His shoulders shook with laughter. When he stopped laughing, he turned to me again.

"Actually, Scully...there is ONE thing you can do for me."

***

We walked silently through the garden of stone, to the heart of the place. John stopped in front of the one he had meant to find. We both looked down at it thoughtfully.

My pregnancy had made me more emotional that was usual. I felt tears sting the back of my eyelids.

Luke John Doggett. Beloved Son.

He was so young. I looked over at John. He sighed as he looked at the stone. He'd been here many times. The grief I was feeling at this moment was a constant in his heart. He felt it all the time. I wanted to hold him...I really did.

After several moments of silence, he looked over at me.

"Thanks for coming here with me. No one has ever come with me before."

I took his hand strongly in mind and held it tightly. I knew that I couldn't say anything without breaking into tears. We turned to leave together.

***

Back at my apartment, John insisted he walk me to my door. As soon as I walked into the apartment, I took off my gun belt and hung it up. I invited John inside, but I could tell he was trying not to overstay his welcome.

As if he could have done such a thing.

"Well, Scully...I'm sure you've got...things to do, so I'll be going." John said, opening the door.

"The usual."

He nodded.

We stood in silence, looking at each other.

"I really appreciate you coming to the cemetery with me."

"And I appreciate you coming to my appointment with me, John."

He smiled. I smiled. And we slipped into a hug. He embraced me, being careful of my increasing tummy. I felt his breath against my ear and I shuddered. He pulled away, but I was still holding on.

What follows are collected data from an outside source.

(* ===== verification/ErrorOr.v ===== *)
(** * Optional values and errors

    Models include/pstore/support/maybe.hpp and include/pstore/support/error_or.hpp: classes that keep an object in raw storage
    and construct and destroy it themselves. The storage says which object lives in it, so that constructing over a living
    object, reading one that does not live and destroying one twice are undefined, and a constructor of the value may throw. *)

From S2P Require Import Prelude.

(** Variables of a type are at locations, and a member function runs on one of them. *)
Definition at_ {O A} (l : nat) (m : M O A) : M (gmap nat O) A :=
  fun h => match h !! l with
           | None => (Throw Dangling, h)
           | Some o => let '(r, o') := m o in (r, <[l := o']> h)
           end.

(** ** maybe *)

Section maybe.
Context {T : Type} (copy_value : T -> outcome T) (moved : T -> T) (eq_value : T -> T -> bool).

(** [valid_] and the object that lives in [storage_] *)
Record maybe := mk_maybe { valid_ : bool; storage_ : option T }.
Definition nothing : maybe := mk_maybe false None.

And we stood looking at each other. I suddenly became lost in a sea of blue. He didn't blink.

The moment our lips touched, my whole body flooded with fire.

Desire, guilt, need, want, pain, longing.

The seconds seemed to stretch into minutes. His lips were soft, but not as soft as his arms that were around me. I melted. I died. I pulled away slowly.

And again, I was staring into the blue abyss.

I felt like crying and laughing at the same time. I could only smile as I let John go.

"Good night, Agent Doggett." I said. He smiled back. His gaze never wavered...his eyes never blinked. He backed out of the apartment, into the hallway.

"Good night, Agent Scully."

Knowing that soon enough I would be seeing him again, I shut the door slowly. When the door had latched, I turned around and leaned on it, sliding to the ground. I couldn't wipe the smile off my face.

The memory of his touch would never leave me. It had opened my eyes to the possibilities that I'd always dreamed about. It was like a sixth sense, I knew that everything I desired was in John Doggett. I closed my eyes and let my head fall back against the wood door.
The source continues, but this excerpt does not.